### MATERIAL SHOWN
(** From ground text: the first read stops anywhere a read may stop. *)
Lemma two_reads_ground a b p p1 s1 :
  at_ground p -> good_cut a = true -> quiet_run (run a p) = (p1, Ok s1) -> discarding p1 = None ->
  quiet_run (run (a ++ b) p) = after s1 (seen_read (process b p1)).
Proof.
  revert p p1 s1. induction a as [a IH] using (induction_ltof1 _ (@length Z)). unfold ltof in IH. intros p p1 s1 Hp Hc Hr Hd.
  destruct (find_introducer a) as [[[i n] k]|] eqn:Ei.
  - rewrite (quiet_gap _ _ _ _ _ _ _ Ei) in Hr. rewrite (quiet_gap _ _ _ _ _ _ _ (find_introducer_app _ b _ Ei)).
    destruct (find_introducer_split _ _ _ _ Ei) as (Hi & Hn & Hl). rewrite take_app_le, drop_app_le by lia.
    rewrite <- (take_drop i a) in Hc. apply good_cut_suffix in Hc.
    destruct (quiet_run (run (drop i a) p)) as [p1' [s|x]] eqn:Et; [|done]. injection Hr as <- <-. rewrite <- after_after. f_equal.
    destruct (findStringControlEnd k (drop n (drop i a))) as [e|] eqn:En.
    + rewrite (run_at _ _ _ n k _ (introducer_at_app _ b _ Hi)). rewrite (run_at _ _ _ n k _ Hi) in Et. unfold run_control in *.
      rewrite (drop_app_le _ b) by (rewrite length_drop; lia). rewrite (find_end_app _ _ b _ En). rewrite En in Et.
      rewrite complete_app by (done || rewrite length_drop; lia).
      destruct (complete_control _ _ _ _ _ _) as [p' [x|x]] eqn:Ec; [|done]. rewrite quiet_after in Et. rewrite quiet_after.
      destruct (find_end_spec _ _ _ En) as (t1 & c & t2 & _ & _ & _ & _ & Hle & _). rewrite (drop_app_le _ b) by lia.
      destruct (quiet_run (run (drop (e_end e) (drop n (drop i a))) p')) as [p2 [s2|y]] eqn:E2; [|done]. injection Et as <- <-.
      rewrite <- after_after. f_equal. apply (IH (drop (e_end e) (drop n (drop i a)))); [|by eapply complete_ground| |done|done].
      * rewrite !length_drop. lia.
      * apply (good_cut_suffix (take (n + e_end e) (drop i a))). by rewrite drop_drop, take_drop.
    + apply (stop_in_control _ n k); try done. unfold good_cut in Hc. by apply andb_prop in Hc as [_ ?%negb_true_iff].
  - destruct Hp as (Hp1 & Hp2 & Hp3). rewrite quiet_ground in Hr by done. injection Hr as <- <-.
    rewrite process_at_ground, ground_read by done. cbn [pending set_pending].
    change (set_pending [] (set_pending (held_of a) p)) with (set_pending [] p). rewrite set_pending_ground by done.
    apply hold_ground; [done|done|]. unfold good_cut in Hc. by apply andb_prop in Hc as [?%negb_true_iff _].
Qed.

(** What the parser re-reads at the head of the next read. *)
Definition unread (p : Parser) : text :=
  match forwarding p with Some (_, heldEsc) => heldEsc | None => pending p end.

(** Nothing is pending while a string streams through. *)
Definition parser_ok (p : Parser) : Prop := forwarding p <> None -> pending p = [].

Lemma two_reads_forwarded a b k heldEsc p p1 s1 :
  forwarding p = Some (k, heldEsc) -> pending p = [] -> discarding p = None -> good_cut (heldEsc ++ a) = true ->
  seen_read (processForwarded k heldEsc a p) = (p1, Ok s1) -> discarding p1 = None ->
  seen_read (processForwarded k heldEsc (a ++ b) p) = after s1 (seen_read (process b p1)).
Proof.
  intros Hf Hp Hd Hc Hr Hd1. unfold TermProtocol.processForwarded in Hr |- *.
  destruct (findStringControlEnd k (heldEsc ++ a)) as [e|] eqn:En.
  - rewrite app_assoc, (find_end_app _ _ b _ En).
    destruct (find_end_spec _ _ _ En) as (t1 & c & t2 & _ & _ & _ & _ & Hle & _). rewrite (drop_app_le _ b), (take_app_le _ b) by lia.
    pose proof (ground_read (drop (e_end e) (heldEsc ++ a)) (set_forwarding None p)) as G.
    pose proof (ground_read (drop (e_end e) (heldEsc ++ a) ++ b) (set_forwarding None p)) as G2. cbn [pending set_forwarding] in G, G2.
    rewrite Hp in G, G2. cbn [app] in G, G2.
    destruct (process_ground (drop (e_end e) (heldEsc ++ a)) (set_forwarding None p)) as [p' [res|x]]; [|done].
    unfold seen_read in Hr, G. cbn [fst snd obind] in Hr, G. injection Hr as <- <-. symmetry in G.
    apply (two_reads_ground _ b) in G; [|done| |done].
    + rewrite G in G2. destruct (process_ground (drop (e_end e) (heldEsc ++ a) ++ b) (set_forwarding None p)) as [p2 [res2|x]];
        destruct (process b p') as [p3 [res3|y]]; unfold seen_read, after in *; cbn [fst snd obind] in *; try done.
      injection G2 as -> Ev Et Ee. unfold seen, em_app. cbn [em_visible em_text em_events visibleData textData events] in *.
      by rewrite Ev, Et, Ee, app_assoc.
    + rewrite <- (take_drop (e_end e) (heldEsc ++ a)) in Hc. by apply good_cut_suffix in Hc.
  - unfold beginForwarding in Hr. injection Hr as <- <-. rewrite app_assoc, (find_end_resume _ _ b En).
    unfold TermProtocol.process, process_live. cbn [discarding set_forwarding forwarding]. rewrite Hd. unfold TermProtocol.processForwarded.
    destruct (findStringControlEnd k (held_esc (heldEsc ++ a) ++ b)) as [e|]; cbn [shift_end option_map].
    + cbn [e_end]. rewrite !(resume_text (heldEsc ++ a) b), take_app_add, drop_app_add.
      change (set_forwarding None (set_forwarding ?f p)) with (set_forwarding None p).
      destruct (process_ground _ _) as [p2 [res2|x]]; unfold seen_read, after; cbn [fst snd obind]; [|done].
      unfold em_app, seen. cbn. by rewrite app_assoc.
    + unfold beginForwarding, seen_read, after. cbn [fst snd obind]. rewrite held_app. unfold seen, em_app. cbn. by rewrite <- without_app.
Qed.

Lemma two_reads a b p p1 s1 :
  parser_ok p -> discarding p = None -> good_cut (unread p ++ a) = true ->
  seen_read (process a p) = (p1, Ok s1) -> discarding p1 = None ->
  seen_read (process (a ++ b) p) = after s1 (seen_read (process b p1)).
Proof.
  intros Hok Hd Hc Hr Hd1. unfold unread in Hc. destruct (forwarding p) as [[k h]|] eqn:Ef.
  - rewrite (process_forwarding _ _ _ _ Ef Hd) in Hr. rewrite (process_forwarding _ _ _ _ Ef Hd).
    apply (two_reads_forwarded _ _ _ _ _ _ _ Ef); try done. by apply Hok; rewrite Ef.
  - rewrite process_at_ground, ground_read in Hr by done. rewrite process_at_ground, ground_read, app_assoc by done.
    apply two_reads_ground; [|done|done|done]. by destruct p.
Qed.

End reads.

### ACTION ITEM
Output all preceding records character for character.

### EXPECTED ANSWER
(** From ground text: the first read stops anywhere a read may stop. *)
Lemma two_reads_ground a b p p1 s1 :
  at_ground p -> good_cut a = true -> quiet_run (run a p) = (p1, Ok s1) -> discarding p1 = None ->
  quiet_run (run (a ++ b) p) = after s1 (seen_read (process b p1)).
Proof.
  revert p p1 s1. induction a as [a IH] using (induction_ltof1 _ (@length Z)). unfold ltof in IH. intros p p1 s1 Hp Hc Hr Hd.
  destruct (find_introducer a) as [[[i n] k]|] eqn:Ei.
  - rewrite (quiet_gap _ _ _ _ _ _ _ Ei) in Hr. rewrite (quiet_gap _ _ _ _ _ _ _ (find_introducer_app _ b _ Ei)).
    destruct (find_introducer_split _ _ _ _ Ei) as (Hi & Hn & Hl). rewrite take_app_le, drop_app_le by lia.
    rewrite <- (take_drop i a) in Hc. apply good_cut_suffix in Hc.
    destruct (quiet_run (run (drop i a) p)) as [p1' [s|x]] eqn:Et; [|done]. injection Hr as <- <-. rewrite <- after_after. f_equal.
    destruct (findStringControlEnd k (drop n (drop i a))) as [e|] eqn:En.
    + rewrite (run_at _ _ _ n k _ (introducer_at_app _ b _ Hi)). rewrite (run_at _ _ _ n k _ Hi) in Et. unfold run_control in *.
      rewrite (drop_app_le _ b) by (rewrite length_drop; lia). rewrite (find_end_app _ _ b _ En). rewrite En in Et.
      rewrite complete_app by (done || rewrite length_drop; lia).
      destruct (complete_control _ _ _ _ _ _) as [p' [x|x]] eqn:Ec; [|done]. rewrite quiet_after in Et. rewrite quiet_after.
      destruct (find_end_spec _ _ _ En) as (t1 & c & t2 & _ & _ & _ & _ & Hle & _). rewrite (drop_app_le _ b) by lia.
      destruct (quiet_run (run (drop (e_end e) (drop n (drop i a))) p')) as [p2 [s2|y]] eqn:E2; [|done]. injection Et as <- <-.
      rewrite <- after_after. f_equal. apply (IH (drop (e_end e) (drop n (drop i a)))); [|by eapply complete_ground| |done|done].
      * rewrite !length_drop. lia.
      * apply (good_cut_suffix (take (n + e_end e) (drop i a))). by rewrite drop_drop, take_drop.
    + apply (stop_in_control _ n k); try done. unfold good_cut in Hc. by apply andb_prop in Hc as [_ ?%negb_true_iff].
  - destruct Hp as (Hp1 & Hp2 & Hp3). rewrite quiet_ground in Hr by done. injection Hr as <- <-.
    rewrite process_at_ground, ground_read by done. cbn [pending set_pending].
    change (set_pending [] (set_pending (held_of a) p)) with (set_pending [] p). rewrite set_pending_ground by done.
    apply hold_ground; [done|done|]. unfold good_cut in Hc. by apply andb_prop in Hc as [?%negb_true_iff _].
Qed.

(** What the parser re-reads at the head of the next read. *)
Definition unread (p : Parser) : text :=
  match forwarding p with Some (_, heldEsc) => heldEsc | None => pending p end.

(** Nothing is pending while a string streams through. *)
Definition parser_ok (p : Parser) : Prop := forwarding p <> None -> pending p = [].

Lemma two_reads_forwarded a b k heldEsc p p1 s1 :
  forwarding p = Some (k, heldEsc) -> pending p = [] -> discarding p = None -> good_cut (heldEsc ++ a) = true ->
  seen_read (processForwarded k heldEsc a p) = (p1, Ok s1) -> discarding p1 = None ->
  seen_read (processForwarded k heldEsc (a ++ b) p) = after s1 (seen_read (process b p1)).
Proof.
  intros Hf Hp Hd Hc Hr Hd1. unfold TermProtocol.processForwarded in Hr |- *.
  destruct (findStringControlEnd k (heldEsc ++ a)) as [e|] eqn:En.
  - rewrite app_assoc, (find_end_app _ _ b _ En).
    destruct (find_end_spec _ _ _ En) as (t1 & c & t2 & _ & _ & _ & _ & Hle & _). rewrite (drop_app_le _ b), (take_app_le _ b) by lia.
    pose proof (ground_read (drop (e_end e) (heldEsc ++ a)) (set_forwarding None p)) as G.
    pose proof (ground_read (drop (e_end e) (heldEsc ++ a) ++ b) (set_forwarding None p)) as G2. cbn [pending set_forwarding] in G, G2.
    rewrite Hp in G, G2. cbn [app] in G, G2.
    destruct (process_ground (drop (e_end e) (heldEsc ++ a)) (set_forwarding None p)) as [p' [res|x]]; [|done].
    unfold seen_read in Hr, G. cbn [fst snd obind] in Hr, G. injection Hr as <- <-. symmetry in G.
    apply (two_reads_ground _ b) in G; [|done| |done].
    + rewrite G in G2. destruct (process_ground (drop (e_end e) (heldEsc ++ a) ++ b) (set_forwarding None p)) as [p2 [res2|x]];
        destruct (process b p') as [p3 [res3|y]]; unfold seen_read, after in *; cbn [fst snd obind] in *; try done.
      injection G2 as -> Ev Et Ee. unfold seen, em_app. cbn [em_visible em_text em_events visibleData textData events] in *.
      by rewrite Ev, Et, Ee, app_assoc.
    + rewrite <- (take_drop (e_end e) (heldEsc ++ a)) in Hc. by apply good_cut_suffix in Hc.
  - unfold beginForwarding in Hr. injection Hr as <- <-. rewrite app_assoc, (find_end_resume _ _ b En).
    unfold TermProtocol.process, process_live. cbn [discarding set_forwarding forwarding]. rewrite Hd. unfold TermProtocol.processForwarded.
    destruct (findStringControlEnd k (held_esc (heldEsc ++ a) ++ b)) as [e|]; cbn [shift_end option_map].
    + cbn [e_end]. rewrite !(resume_text (heldEsc ++ a) b), take_app_add, drop_app_add.
      change (set_forwarding None (set_forwarding ?f p)) with (set_forwarding None p).
      destruct (process_ground _ _) as [p2 [res2|x]]; unfold seen_read, after; cbn [fst snd obind]; [|done].
      unfold em_app, seen. cbn. by rewrite app_assoc.
    + unfold beginForwarding, seen_read, after. cbn [fst snd obind]. rewrite held_app. unfold seen, em_app. cbn. by rewrite <- without_app.
Qed.

Lemma two_reads a b p p1 s1 :
  parser_ok p -> discarding p = None -> good_cut (unread p ++ a) = true ->
  seen_read (process a p) = (p1, Ok s1) -> discarding p1 = None ->
  seen_read (process (a ++ b) p) = after s1 (seen_read (process b p1)).
Proof.
  intros Hok Hd Hc Hr Hd1. unfold unread in Hc. destruct (forwarding p) as [[k h]|] eqn:Ef.
  - rewrite (process_forwarding _ _ _ _ Ef Hd) in Hr. rewrite (process_forwarding _ _ _ _ Ef Hd).
    apply (two_reads_forwarded _ _ _ _ _ _ _ Ef); try done. by apply Hok; rewrite Ef.
  - rewrite process_at_ground, ground_read in Hr by done. rewrite process_at_ground, ground_read, app_assoc by done.
    apply two_reads_ground; [|done|done|done]. by destruct p.
Qed.

End reads.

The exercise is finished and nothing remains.